A brisa da manhã abraça as aquarelas do passado e leva-me até àquela noite!...
.jpg)
Uma noite maravilhosa, mágica, transcendente! Daquelas noites que só na juventude se evaporam...e sobem em gotículas de cristal à constelação mais luminosa dos céus! Sempre que as estrelas cintilam, ungem meu corpo com uma trémula excitação que provoca um calafrio, hoje, inacessível na sua existência.
A casa dormia mergulhada na madeira do soalho. O candeeiro ardia numa torcida embebida numa réstia de petróleo à espera que eu a baixasse para emergir o quarto na escuridão.
Aproximei-me da janela e olhei o céu naquela noite sem luar. Que fascínio! Que mistérios se afundavam em mim, naquelas horas solitárias!
Fechei os olhos e deixei-me levar pelas frestas da portinhola que com sussurros estendiam a cortina na simplicidade das flores que perfumavam meu rosto. Permaneci de pé nos gestos sentidos no pensamento, pulsando num amor traçado no meu destino.
Enamorada, vesti-me de sonhos por ceifar na seara do horizonte da minha mocidade. As sombras da noite abriam a minha cama feita com uma manta de trapos, tecida por dedos que beijavam. Elevei um suspiro, respirado com prazer e suavemente, acariciei as nervuras a ferver de uma folha seca, escrita com o dourado dos meus dias. As palavras latejavam com a tinta da china que as eternizavam para sempre!

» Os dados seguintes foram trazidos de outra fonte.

(** A push of a pack always returns, whatever the targets answer and in whatever order
    they finish. It counts each shard of the pack exactly once, as stored, already present or
    failed; there is one successful index for each shard that did not fail; and a successful
    index is the index of a shard for which the node of its own placement vouched: it did not
    report the shard as missing, or acknowledged it. *)
Theorem push_counts_every_shard :
  ∃ r, push_data_pack_shards max_message_bytes pack ps run complete = Ok r
    ∧ (pr_stored r + pr_already_present r + failed_shards r = total)%Z
    ∧ (Z.of_nat (size (pr_successful r)) + failed_shards r = total)%Z
    ∧ ∀ i, i ∈ pr_successful r → ∃ s p, s ∈ ep_shards pack ∧ p ∈ ps ∧ sh_index s = i ∧ pl_shard_index p = i ∧ delivered s p.
Proof.
  unfold push_data_pack_shards, _target_batches. rewrite (addressed_Ok blake3 pack ps Hb Hps). cbn [mbind res_bind].
  set (keys := py_sorted str_leb (ordered_unique pairs.*1)).
  set (batches := (λ a, (a, (filter (λ kv : pystr * RemoteDataPackShardPayload, kv.1 = a) pairs).*2)) <$> keys).
  assert (∀ a l, (a, l) ∈ batches → l = (filter (λ kv : pystr * RemoteDataPackShardPayload, kv.1 = a) pairs).*2) as Hbatch.
  { intros a l (b & [= -> ->] & _)%list_elem_of_fmap. done. }
  assert (concat batches.*2 ≡ₚ pairs.*2) as Hall.
  { unfold batches. rewrite <-list_fmap_compose.
    etrans; [|apply (fmap_Permutation snd), (grouped_perm pairs keys)].
    - apply reflexive_eq. clear. induction keys as [|a keys IH]; [done|]. cbn [fmap list_fmap concat]. by rewrite fmap_app, IH.
    - unfold keys. rewrite py_sorted_perm. apply NoDup_ordered_unique.
    - intros kv Hkv. unfold keys. rewrite elem_of_py_sorted, elem_of_ordered_unique. apply list_elem_of_fmap. by exists kv. }
  set (P := λ ref, ∃ s p, s ∈ ep_shards pack ∧ p ∈ ps ∧ sh_index s = pl_shard_index p ∧ ref = ref_of s ∧ delivered s p).
  destruct (merged_counts P max_message_bytes run (complete batches) empty_push_result [] []) as (good & bad & R1 & R2 & R3 & R4 & R5); try done.
  { intros [a l] Hin. rewrite Hcomplete in Hin. apply Hbatch in Hin as El. cbn [fst snd].
    assert (∀ x, x ∈ l → ∃ s p, s ∈ ep_shards pack ∧ p ∈ ps ∧ sh_index s = pl_shard_index p ∧ a = pl_address p ∧ x = payload_of s) as Hl.
    { intros x Hx. rewrite El in Hx. apply list_elem_of_fmap in Hx as ([a' x'] & -> & [Ea Hx]%list_elem_of_filter). cbn in Ea. subst a'.
      by apply elem_of_pairs. }
    assert (Forall valid_ref (py_ref <$> l)) as Hv.
    { apply Forall_fmap, Forall_forall. intros x Hx. destruct (Hl x Hx) as (s & p & Hs & _ & _ & _ & ->).
      by apply (payload_ref_valid blake3 pack Hb). }
    assert (NoDup (py_ref <$> l)) as Hnd.
    { rewrite El. eapply sublist_NoDup; [|do 2 apply sublist_fmap; apply sublist_filter]. rewrite pairs_refs. apply refs_distinct. }
    unfold batch_result. cbn [fst snd]. destruct (se_task_fails (run a)).
    - exists [], (py_ref <$> l). split_and!; [|done|constructor]. split; try done. cbn. unfold _failed_results_for_refs. by rewrite length_fmap.
    - destruct (target_batch_counted max_message_bytes (run a) a l Hnd) as (g & b & Hc & Hgb). exists g, b. split_and!; [done|done|].
      pose proof (ct_vouched _ _ _ _ _ _ Hc) as Hvou. rewrite Forall_forall in Hvou |- *. intros ref Hr.
      assert (ref ∈ py_ref <$> l) as Hrl by (rewrite <-Hgb; apply elem_of_app; by left).
      apply list_elem_of_fmap in Hrl as (x & -> & Hx). destruct (Hl x Hx) as (s & p & ? & ? & ? & -> & ->).
      exists s, p. split_and!; try done. exists l. split_and!; [|done|by apply Hvou]. apply list_elem_of_fmap. by exists (payload_of s). }
  cbn [app] in R5. rewrite Hcomplete, Hall, pairs_refs in R5.
  assert (NoDup good) as Hng.
  { eapply sublist_NoDup; [|apply (sublist_inserts_r bad); reflexivity]. rewrite R5. apply refs_distinct. }
  assert (length good + length bad = Z.to_nat total) as Hlen.
  { rewrite <-length_app, R5, length_fmap, <-(length_fmap sh_index), (bp_indexes _ _ Hb). unfold py_range. by rewrite length_fmap, length_seq. }
  assert (0 <= total)%Z as Ht by (destruct (bp_spec _ _ Hb); unfold total_shards; lia).
  eexists. split; [done|]. unfold failed_shards. cbn [pr_stored pr_already_present pr_failed pr_successful]. rewrite length_py_sorted, R3. split_and!.
  - lia.
  - rewrite R1, size_list_to_set, length_fmap; [lia|].
    eapply (sublist_NoDup _ (rf_shard_index <$> (good ++ bad))); [|apply sublist_fmap, sublist_inserts_r; reflexivity].
    rewrite R5, <-list_fmap_compose, (list_fmap_ext _ sh_index) by done. rewrite (bp_indexes _ _ Hb). apply NoDup_py_range.
  - intros i Hi. rewrite R1 in Hi. apply elem_of_list_to_set, list_elem_of_fmap in Hi as (ref & -> & Hr).
    rewrite Forall_forall in R4. destruct (R4 _ Hr) as (s & p & ? & ? & E & -> & ?). exists s, p. by split_and!.
Qed.
End pushed.
(* ===== verification/EcPusher.v ===== *)
(** * The erasure-coding push

    [protection/ec/pusher.py] with [metadata_adapter.py]: packs that are due are rebuilt from
    the local store and sent again, and chunks without a pack are put in new ones. Local
    reads, the targets, the order of completion and the clock are arguments; progress,
    printing and the export of metadata after the push are left out. *)

From S2P Require Import Prelude PyStr Common Json Heapq Hrw Cluster Protection Catalog.
From S2P Require Import ProtectionTable Snapshots Scope ErasureTables ErasureScope.
From S2P Require Import Cas StorageNode ShardStore Erasure ErasurePlacement EcRemote EcPush.
From S2P Require Import MembershipModel Membership RemoteContext.

(** ** metadata_adapter.py *)

Definition spec_from_erasure_metadata (pack : ErasureDataPackRecord) : res ErasureSpec :=
  make_spec (VInt (dp_data_shards pack)) (VInt (dp_parity_shards pack)) (dp_codec pack).

Definition manifest_entries_from_erasure_metadata (chunks : list ErasureDataPackChunkRecord) : res (list DataPackEntry) :=
  mapM_res (λ c, make_entry (pc_chunk_hash c) (pc_offset c) (pc_length c) (pc_ordinal c)) chunks.

Definition manifest_from_erasure_metadata (pack : ErasureDataPackRecord) (chunks : list ErasureDataPackChunkRecord)
  : res DataPackManifest :=
  spec ← spec_from_erasure_metadata pack;
  entries ← manifest_entries_from_erasure_metadata chunks;
  make_manifest (dp_pack_hash pack) (dp_payload_size pack) (dp_padded_size pack) (dp_shard_size pack) spec entries.

(** ** pusher.py *)

(** [_MutableErasurePushStats] and, frozen, [ErasurePushStats]. *)
Record ErasurePushStats := {
  attempted_chunks : Z; packed_chunks : Z; placed_chunks : Z; degraded_chunks : Z; failed_chunks : Z;
  missing_local_chunks : Z; attempted_packs : Z; placed_packs : Z; degraded_packs : Z; failed_packs : Z;
  stored_shards : Z; already_present_shards : Z; failed_shards_ : Z; processed_bytes : Z;
  insufficient_remote_targets : bool; remote_candidates : Z; required_remote_targets : Z; interrupted : bool }.

Definition start_stats (attempted candidates required : Z) (insufficient interrupted : bool) : ErasurePushStats := {|
  attempted_chunks := attempted; packed_chunks := 0; placed_chunks := 0; degraded_chunks := 0; failed_chunks := 0;
  missing_local_chunks := 0; attempted_packs := 0; placed_packs := 0; degraded_packs := 0; failed_packs := 0;
  stored_shards := 0; already_present_shards := 0; failed_shards_ := 0; processed_bytes := 0;
  insufficient_remote_targets := insufficient; remote_candidates := candidates; required_remote_targets := required;
  interrupted := interrupted |}.

(** [freeze] *)
Definition freeze (st : ErasurePushStats) (interrupted_ : bool) : ErasurePushStats := {|
  attempted_chunks := attempted_chunks st; packed_chunks := packed_chunks st; placed_chunks := placed_chunks st;
  degraded_chunks := degraded_chunks st; failed_chunks := failed_chunks st; missing_local_chunks := missing_local_chunks st;
  attempted_packs := attempted_packs st; placed_packs := placed_packs st; degraded_packs := degraded_packs st;
  failed_packs := failed_packs st; stored_shards := stored_shards st; already_present_shards := already_present_shards st;
  failed_shards_ := failed_shards_ st; processed_bytes := processed_bytes st;
  insufficient_remote_targets := insufficient_remote_targets st; remote_candidates := remote_candidates st;
  required_remote_targets := required_remote_targets st; interrupted := interrupted_ |}.

(** Additions to the counters of chunks. *)
Definition add_chunks (attempted packed placed degraded failed missing bytes : Z) (st : ErasurePushStats) : ErasurePushStats := {|
  attempted_chunks := attempted_chunks st + attempted; packed_chunks := packed_chunks st + packed;
  placed_chunks := placed_chunks st + placed; degraded_chunks := degraded_chunks st + degraded;
  failed_chunks := failed_chunks st + failed; missing_local_chunks := missing_local_chunks st + missing;
  attempted_packs := attempted_packs st; placed_packs := placed_packs st; degraded_packs := degraded_packs st;
  failed_packs := failed_packs st; stored_shards := stored_shards st; already_present_shards := already_present_shards st;
  failed_shards_ := failed_shards_ st; processed_bytes := processed_bytes st + bytes;
  insufficient_remote_targets := insufficient_remote_targets st; remote_candidates := remote_candidates st;
  required_remote_targets := required_remote_targets st; interrupted := interrupted st |}.
(** Additions to the counters of packs and shards. *)
Definition add_packs (attempted placed degraded failed stored already failed_shards : Z) (st : ErasurePushStats) : ErasurePushStats := {|
  attempted_chunks := attempted_chunks st; packed_chunks := packed_chunks st; placed_chunks := placed_chunks st;
  degraded_chunks := degraded_chunks st; failed_chunks := failed_chunks st; missing_local_chunks := missing_local_chunks st;
  attempted_packs := attempted_packs st + attempted; placed_packs := placed_packs st + placed;
  degraded_packs := degraded_packs st + degraded; failed_packs := failed_packs st + failed;
  stored_shards := stored_shards st + stored; already_present_shards := already_present_shards st + already;
  failed_shards_ := failed_shards_ st + failed_shards; processed_bytes := processed_bytes st;
  insufficient_remote_targets := insufficient_remote_targets st; remote_candidates := remote_candidates st;
  required_remote_targets := required_remote_targets st; interrupted := interrupted st |}.

(** The tables, the counters, the open builder and the updates not yet written. *)
Record PushState := {
  ps_tables : ErasureTables; ps_stats : ErasurePushStats; ps_builder : option DataPackBuilder;
  ps_updates : list ErasureDataPackPushUpdate; ps_errors : list ErasureDataPackPushErrorUpdate }.

Definition with_tables (t : ErasureTables) (s : PushState) : PushState := {|
  ps_tables := t; ps_stats := ps_stats s; ps_builder := ps_builder s; ps_updates := ps_updates s; ps_errors := ps_errors s |}.
Definition with_stats (f : ErasurePushStats → ErasurePushStats) (s : PushState) : PushState := {|
  ps_tables := ps_tables s; ps_stats := f (ps_stats s); ps_builder := ps_builder s; ps_updates := ps_updates s; ps_errors := ps_errors s |}.
Definition with_builder (b : option DataPackBuilder) (s : PushState) : PushState := {|
  ps_tables := ps_tables s; ps_stats := ps_stats s; ps_builder := b; ps_updates := ps_updates s; ps_errors := ps_errors s |}.
Definition with_pending (ups : list ErasureDataPackPushUpdate) (errs : list ErasureDataPackPushErrorUpdate) (s : PushState) : PushState := {|
  ps_tables := ps_tables s; ps_stats := ps_stats s; ps_builder := ps_builder s; ps_updates := ups; ps_errors := errs |}.
(* ===== verification/EcVerify.v ===== *)
(** * The verification of erasure-coding packs

    [protection/ec/verifier.py]: the shards of the candidate packs are probed at the addresses
    of their nodes, in batches, and each pack is marked by how many of its shards were found.
    The answers, the order of completion and the clock are arguments; progress, printing and
    the export of metadata are left out. *)

From S2P Require Import Prelude PyStr Common Json Heapq Hrw Cluster Protection Catalog.
From S2P Require Import ProtectionTable Snapshots Scope ErasureTables ErasureScope.
From S2P Require Import Cas StorageNode ShardStore Erasure ErasurePlacement EcRemote EcPush.
From S2P Require Import MembershipModel Membership RemoteContext EcPusher.

Record ErasureVerificationStats := {
  es_candidates : Z; es_verified : Z; es_degraded : Z; es_failed : Z;
  es_rpc_failed_calls : Z; es_rpc_failed_targets : Z; es_rpc_unverified_assignments : Z }.

Definition no_verification : ErasureVerificationStats := {|
  es_candidates := 0; es_verified := 0; es_degraded := 0; es_failed := 0;
  es_rpc_failed_calls := 0; es_rpc_failed_targets := 0; es_rpc_unverified_assignments := 0 |}.

(** Keys are references. *)
Record AddressProbeOutcome := {
  ao_completed_keys : gset DataPackShardRef; ao_missing_keys : gset DataPackShardRef;
  ao_error : option pystr; ao_rpc_failed_calls : Z }.

Record PackVerificationAccumulator := {
  pv_total_shards : Z; pv_verified_shard_indexes : gset Z; pv_errors : list pystr; pv_metadata_complete : bool }.

Definition pv_error_summary (a : PackVerificationAccumulator) : option pystr :=
  match pv_errors a with [] => None | errors => Some (take 1800 (join_with (u "; ") errors)) end.

Definition pv_add_errors (errors : list pystr) (a : PackVerificationAccumulator) : PackVerificationAccumulator := {|
  pv_total_shards := pv_total_shards a; pv_verified_shard_indexes := pv_verified_shard_indexes a;
  pv_errors := pv_errors a ++ errors; pv_metadata_complete := pv_metadata_complete a |}.
Definition pv_add_index (i : Z) (a : PackVerificationAccumulator) : PackVerificationAccumulator := {|
  pv_total_shards := pv_total_shards a; pv_verified_shard_indexes := {[i]} ∪ pv_verified_shard_indexes a;
  pv_errors := pv_errors a; pv_metadata_complete := pv_metadata_complete a |}.

Notation pack_accumulators := (gmap pystr PackVerificationAccumulator).

(** [accumulators[pack_hash]], changed. *)
Definition on_accumulator (h : pystr) (f : PackVerificationAccumulator → PackVerificationAccumulator) (accs : pack_accumulators)
  : res pack_accumulators :=
  match accs !! h with None => Err KeyError | Some a => Ok (<[h := f a]> accs) end.

(** A list of integers as Python prints it. *)
Definition str_of_Zs (l : list Z) : pystr := u "[" ++ join_with (u ", ") (str_of_Z <$> l) ++ u "]".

Era o meu Diário, aquele livrinho pequenino de capa vermelha que um dia, um daqueles dias que jamais deveriam ter acordado, foi lançado ao fogo e bebido nas cinzas pelas lágrimas que me queimavam a alma.
Segredos da juventude; pedidos de namoro às escondidas; cartas trocadas no interior dos livros; encontros marcados no adro da igreja em pleno dia; sorrisos cruzados numa paixão; enfim, a mais pura virgindade ali esculpida, com os dedos das minhas mãos!
Mas…
Uma relíquia revive em invioláveis lembranças, como uma sinfonia tocada na mais bela e harmoniosa serenata, espalhada pelas teclas do meu corpo numa enxurrada de sensações!
Aconteceu naquela noite mágica!
A noite, em que o céu tinha maior encanto! A noite, em que os Anjos faziam com palhinhas de ouro o berço do Menino Jesus!
Num espaço sem intervalos, mergulham as ondas de uma música, timbrada nas cordas de uma guitarra e chorada na essência daquele jovem que se tinha apaixonado por mim.
Pela calada da noite, aos ventos pôde gritar aquele amor que caminhava lado a lado com ele, pelos caminhos da vida.
Magia! Pura magia!
Noite, não tragas a madrugada. Esconde o sol nesse teu véu de sombras e não deixes que ele abra os olhos que me arrancam deste momento tão sublime que veste a minha pele com abraços e beijos!
É uma serenata, sol, é alguém que canta para mim, aqui, debaixo da minha janela...
Deixa-me ouvir a mais bela declaração de amor que uma rapariga pode ter!...E tu, meu amor, pede à guitarra que toque só para mim...e ao vento que traga tua voz muito baixinho e a afogue nesta minha alma ardente que na chama das horas canta, também para ti...
"Menina que estás dormindo
com olhos cor do luar
abre a tua janela
e deixa meu amor entrar
Se soubesses quanto te amo
e o que diz meu coração
amarrava-te para sempre
ao som desta bela canção..."
Palavras ilusionistas, feiticeiras, quebrado o seu encanto pelos meus pais que num quarto ao lado dormiam!
Dormiam...mas o vento não me tinha ouvido e acordou-os ao som da serenata que tanto chorou na hora da despedida.
O dia acordou com a magia do Natal, mas para mim, aquele Natal foi o mais triste da minha juventude!
-A guerra colonial roubou-me para sempre aquele voz que ficou eternizada nas cordas partidas de uma guitarra.
-As cordas que durante muito tempo, choraram comigo no silêncio das almofadas gastas nos sonetos de tantas horas!
Outros natais vieram.
Outras almofadas ouvem agora os meus segredos, tantas vezes, sufocados na memória de tantos medos.